Seçim öncesi tüm anti-demokratik ve eşit rekabete aykırı adaletsiz şartları bir yana bırakacak olursak Türkiye Pazar günü üzerinde ciddi bir şaibe olmayan bir seçim gerçekleştirdi. Bu seçimin galibi olan Erdoğan, şöyle ya da böyle seçilerek demokratik meşruiyetin sandıkla ilgili kısmını elde etmiş oldu. Ama demokratik hukuk devletlerinde bir liderin meşruiyetinin tek gereği elbette ki sandıktaki başarısı değildir. Seçilirken ve seçildikten sonra hukuk ilkelerine ne kadar sadık kaldığı da demokratik meşruiyetinin niteliğini gösterir. Rakiplerine karşı etik ve ahlak dışı yöntemlerle asimetrik imkanlar kullanarak seçimi kazanan Erdoğan maalesef hukuka ve özellikle Anayasa’ya bağlılık anlamında demokratik meşruiyetini tesis edecek bir yolu tercih etmedi.
Cumhurbaşkanını ilk kez doğrudan halkın seçtiği seçim öncesi yürüttüğü agresif kampanya boyunca, cumhurbaşkanının Anayasa’da belirlenen yetkilerini, sorumluluklarını ve sınırlarını dikkate almayacağının mesajlarını veren Erdoğan, seçilir seçilmez ancak ve ancak “zorbalık” diye tanımlayabileceğimiz bir tavır içerisine girdi.
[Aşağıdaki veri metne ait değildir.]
Fixpoint lines_from (line s : text) : list text :=
  match s with
  | [] => if bool_decide (line = []) then [] else [line]
  | c :: s' =>
      if is_line_end c then
        line :: match s' with
                | c' :: s'' => if (c =? 13) && (c' =? 10) then lines_from [] s'' else lines_from [] s'
                | [] => lines_from [] s'
                end
      else lines_from (line ++ [c]) s'
  end.

(** [s.splitlines()] *)
Definition py_splitlines (s : text) : list text := lines_from [] s.

(** [fields.index(x)], [None] for a missing element. *)
Fixpoint index_of (x : text) (fields : list text) : option nat :=
  match fields with
  | [] => None
  | y :: fields' => if bool_decide (x = y) then Some O else S <$> index_of x fields'
  end.

(** [re.sub(r"\\([0-7]{3})", lambda m: chr(int(m.group(1), 8)), s)] *)
Definition is_octal (c : Z) : bool := (48 <=? c) && (c <=? 55).

Fixpoint sub_octal (s : text) : text :=
  match s with
  | [] => []
  | c :: s' =>
      match s' with
      | a :: b :: d :: rest =>
          if (c =? 92) && is_octal a && is_octal b && is_octal d
          then (64 * (a - 48) + 8 * (b - 48) + (d - 48)) :: sub_octal rest
          else c :: sub_octal s'
      | _ => c :: sub_octal s'
      end
  end.

(** ** The mount table *)

Definition _decode_mount_field (value : text) : text := sub_octal value.

Definition mount_record (line : text) : option (text * text) :=
  let fields := py_split line in
  match index_of [45] fields with
  | None => None
  | Some separator =>
      match fields !! (separator + 2)%nat, fields !! 2%nat with
      | Some source, Some device => Some (device, _decode_mount_field source)
      | _, _ => None
      end
  end.

(** [mountinfo] is the text of [/proc/self/mountinfo], [None] when reading it
    raises [OSError]. *)
Definition _mount_records (mountinfo : option text) : list (text * text) :=
  match mountinfo with
  | None => []
  | Some content => omap mount_record (py_splitlines content)
  end.

(** ** The check *)

(** What the program uses of [os.stat]: [S_ISBLK(st_mode)] and [st_rdev]. *)
Record stat_result := mkStat { st_isblk : bool; st_rdev : Z }.

(** [os.major], [os.minor] *)
Definition os_major (dev : Z) : Z := Z.lor (Z.land (Z.shiftr dev 8) 4095) (Z.land (Z.shiftr dev 32) 4294963200).
Definition os_minor (dev : Z) : Z := Z.lor (Z.land dev 255) (Z.land (Z.shiftr dev 12) 4294967040).

Section devices.
Context (realpath : text -> result text) (stat : text -> result stat_result) (mountinfo : option text).

Definition device_id_of (target : stat_result) : option text :=
  if st_isblk target
  then Some (of_string (pretty (os_major (st_rdev target))) ++ [58] ++ of_string (pretty (os_minor (st_rdev target))))
  else None.

Fixpoint mounted_loop (real : text) (device_id : option text) (records : list (text * text)) : result bool :=
  match records with
  | [] => Ok false
  | (mounted_id, source) :: rest =>
      if bool_decide (device_id = Some mounted_id) then Ok true else
      if bool_decide (source = []) then mounted_loop real device_id rest else
      match realpath source with
      | Ok resolved => if bool_decide (resolved = real) then Ok true else mounted_loop real device_id rest
      | Raise e => if decide (exn_kind e = OSError) then mounted_loop real device_id rest else Raise e
      end
  end.

Definition is_mounted (path : text) : result bool :=
  real ← realpath path;
  match stat real with
  | Raise e => if decide (exn_kind e = OSError) then Ok false else Raise e
  | Ok target => mounted_loop real (device_id_of target) (_mount_records mountinfo)
  end.

Definition require_unmounted (path : text) (block_device : bool) : result unit :=
  match stat path with
  | Raise e => if decide (exn_kind e = OSError) then raise RuntimeError "cannot inspect target" else Raise e
  | Ok target =>
      check block_device && negb (st_isblk target) # RuntimeError "this operation requires a real block-device partition";
      mounted ← is_mounted path;
      check (mounted : bool) # RuntimeError "the path is mounted; this operation requires an unmounted volume";
      Ok tt
  end.
End devices.

(** ** Lemmas: fields and lines *)

Lemma split_from_word word w rest :
  Forall (fun c => is_space c = false) w -> split_from word (w ++ rest) = split_from (word ++ w) rest.
Proof.
  intros H. revert word. induction H as [|c w Hc H IH]; intros word; cbn [app split_from]; [by rewrite app_nil_r|].
  by rewrite Hc, IH, <- app_assoc.
Qed.

(** Fields joined by single blanks. *)
Fixpoint join (fields : list text) : text :=
  match fields with
  | [] => []
  | [f] => f
  | f :: rest => f ++ 32 :: join rest
  end.

Definition plain (f : text) : Prop := f <> [] /\ Forall (fun c => is_space c = false) f.

Lemma split_join fields : Forall plain fields -> py_split (join fields) = fields.
Proof.
  unfold py_split. induction 1 as [|f fields [Hne Hf] H IH]; [done|].
  destruct fields as [|g fields]; [|change (join (f :: g :: fields)) with (f ++ 32 :: join (g :: fields))].
  - cbn [join]. rewrite <- (app_nil_r f), split_from_word by done. cbn. by rewrite app_nil_r, bool_decide_false.
  - rewrite split_from_word by done. cbn [app]. change (split_from f (32 :: ?s)) with (if bool_decide (f = []) then split_from [] s else f :: split_from [] s).
    rewrite bool_decide_false by done. by rewrite IH.
Qed.

Lemma line_end_space c : is_space c = false -> is_line_end c = false.
Proof. unfold is_space, is_line_end. intros H. bool_to_prop. repeat (apply orb_false_iff; split); try apply andb_false_iff; lia. Qed.

Lemma lines_from_line line l rest :
  Forall (fun c => is_line_end c = false) l -> lines_from line (l ++ 10 :: rest) = (line ++ l) :: lines_from [] rest.
Proof.
  intros H. revert line. induction H as [|c l Hc H IH]; intros line; cbn [app lines_from].
  - rewrite app_nil_r. destruct rest; done.
  - by rewrite Hc, IH, <- app_assoc.
Qed.

Lemma splitlines_concat ls :
  Forall (Forall (fun c => is_line_end c = false)) ls -> py_splitlines (concat (map (fun l => l ++ [10]) ls)) = ls.
Proof.
  unfold py_splitlines. induction 1 as [|l ls Hl H IH]; [done|]. cbn [map concat]. rewrite <- app_assoc. cbn [app].
  rewrite lines_from_line by done. by rewrite IH.
Qed.

Lemma join_no_line_end fields : Forall plain fields -> Forall (fun c => is_line_end c = false) (join fields).
Proof.
  induction 1 as [|f fields [_ Hf] H IH]; [constructor|].
  assert (Forall (fun c => is_line_end c = false) f) as Hf' by (eapply Forall_impl; [exact Hf|]; intros; by apply line_end_space).
  destruct fields as [|g fields]; [done|]. change (join (f :: g :: fields)) with (f ++ 32 :: join (g :: fields)). apply Forall_app_2; [done|]. by constructor.
Qed.

Lemma index_of_app x pre rest : x ∉ pre -> index_of x (pre ++ x :: rest) = Some (length pre).
Proof.
  induction pre as [|y pre IH]; intros H; cbn; [by rewrite bool_decide_true|].
  rewrite bool_decide_false by set_solver. rewrite IH by set_solver. done.
Qed.

(** ** What the kernel prints *)

(** The kernel writes a blank, tab, newline, [#] or backslash of a name as a
    backslash and three octal digits. *)
Definition escaped (c : Z) : bool := (c =? 32) || (c =? 9) || (c =? 10) || (c =? 35) || (c =? 92).

Definition escape_char (c : Z) : text := if escaped c then [92; 48 + c / 64; 48 + c / 8 mod 8; 48 + c mod 8] else [c].
Definition escape (s : text) : text := concat (map escape_char s).

Lemma sub_octal_other c s : c <> 92 -> sub_octal (c :: s) = c :: sub_octal s.
Proof. intros H. destruct s as [|a [|b [|d rest]]]; [done..|]. cbn [sub_octal]. by rewrite (proj2 (Z.eqb_neq c 92)). Qed.

Lemma sub_escape s : sub_octal (escape s) = s.
Proof.
  unfold escape. induction s as [|c s IH]; [done|]. cbn [map concat]. unfold escape_char at 1. destruct (escaped c) eqn:E; unfold escaped in E.
  - assert (c = 32 \/ c = 9 \/ c = 10 \/ c = 35 \/ c = 92) as H by (repeat apply orb_true_iff in E as [E|E]; apply Z.eqb_eq in E; lia).
    destruct H as [->|[->|[->|[->| ->]]]]; (etransitivity; [apply (f_equal (cons _)); exact IH|done]).
  - bool_to_prop. cbn [app]. rewrite sub_octal_other by lia. by rewrite IH.
Qed.

(** One line of the table; [m_options] holds the mount options and the optional
    fields, which the kernel ends with a single hyphen. *)
Record mount_entry := mkEntry {
  m_ids : text * text;
  m_device : text;
  m_root : text;
  m_point : text;
  m_options : list text;
  m_type : text;
  m_source : text;
  m_super : list text
}.

Definition entry_fields (e : mount_entry) : list text :=
  [(m_ids e).1; (m_ids e).2; m_device e; escape (m_root e); escape (m_point e)] ++ m_options e ++
  [[45]; m_type e; escape (m_source e)] ++ m_super e.

Definition print_table (table : list mount_entry) : text := concat (map (fun e => join (entry_fields e) ++ [10]) table).

(** Fields are not empty and hold no white space but what is escaped, and no
    field in front of the separator is a hyphen. *)
Definition proper (e : mount_entry) : Prop :=
  Forall plain (entry_fields e) /\
  [45] ∉ [(m_ids e).1; (m_ids e).2; m_device e; escape (m_root e); escape (m_point e)] ++ m_options e.

#[global] Instance plain_dec f : Decision (plain f).
Proof. unfold plain. apply _. Defined.

#[global] Instance proper_dec e : Decision (proper e).
Proof. unfold proper. apply _. Defined.

Lemma mount_record_entry e : proper e -> mount_record (join (entry_fields e)) = Some (m_device e, m_source e).
Proof.
  intros [Hp Hno]. unfold mount_record. rewrite split_join by done. unfold entry_fields in *. rewrite app_assoc.
  set (pre := [_; _; _; _; _] ++ m_options e) in *. change ([[45]; m_type e; escape (m_source e)] ++ m_super e) with ([45] :: [m_type e; escape (m_source e)] ++ m_super e).
  rewrite index_of_app by done. rewrite lookup_app_r by lia. replace (length pre + 2 - length pre)%nat with 2%nat by lia. cbn [lookup list_lookup app].
  rewrite lookup_app_l by (unfold pre; rewrite length_app; cbn; lia). unfold pre, _decode_mount_field. cbn. by rewrite sub_escape.
Qed.

Lemma mount_records_table table : Forall proper table -> _mount_records (Some (print_table table)) = map (fun e => (m_device e, m_source e)) table.
Proof.
  intros H. unfold _mount_records, print_table.
  change (fun e => join (entry_fields e) ++ [10]) with (fun e => (fun l => l ++ [10]) ((fun e => join (entry_fields e)) e)).
  rewrite <- (map_map (fun e => join (entry_fields e)) (fun l => l ++ [10])), splitlines_concat.
  - induction H as [|e table He H IH]; [done|]. cbn [map omap list_omap]. rewrite mount_record_entry by done. by f_equal.
  - induction H as [|e table [He _] H IH]; constructor; [by apply join_no_line_end|done].
Qed.

(** ** Theorems *)

(** The target is in the table: by device number when it is a block device, or
    by the resolved path of the source. *)
Definition table_has (realpath : text -> result text) (real : text) (target : stat_result) (e : mount_entry) : bool :=
  bool_decide (device_id_of target = Some (m_device e)) || bool_decide (realpath (m_source e) = Ok real).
Erdoğan, adeta hak, hukuk, etik, örf tanımaz, had bilmez bir zorba gibi Anayasa’nın çok açık hükümlerini ihlal ederek resmen anayasal suç işledi ve işlemeye de devam ediyor.
Seçim öncesi cumhurbaşkanı adayı olduğu halde başbakanlık görevini bırakmayarak kamu imkanlarını kendisi için seferber etmekte bir sakınca görmeyen Erdoğan, cumhurbaşkanı seçildiği halde milletvekilliğine, başbakanlığa ve parti başkanlığına devam etmektedir. “Cumhurbaşkanı seçilenin, varsa partisi ile ilişiği kesilir ve Türkiye Büyük Millet Meclisi üyeliği sona erer.” şeklinde olan Anayasa’nın 101. Maddesi’nin son paragrafı hiçbir yoruma, tevile ya da saptırmaya mahal bırakmayacak kadar açık olmasına rağmen Erdoğan, seçildiği halde vekilliği, başbakanlığı ve parti başkanlığını sürdürmektedir. Oysa derhal vekilliğinin sona ermesi, vekilliği sona erdiği için de “milletvekili olmayan başbakan olamaz” kuralı gereği başbakanlığının da derhal sona erip, hükümetin düşmesi gerekir.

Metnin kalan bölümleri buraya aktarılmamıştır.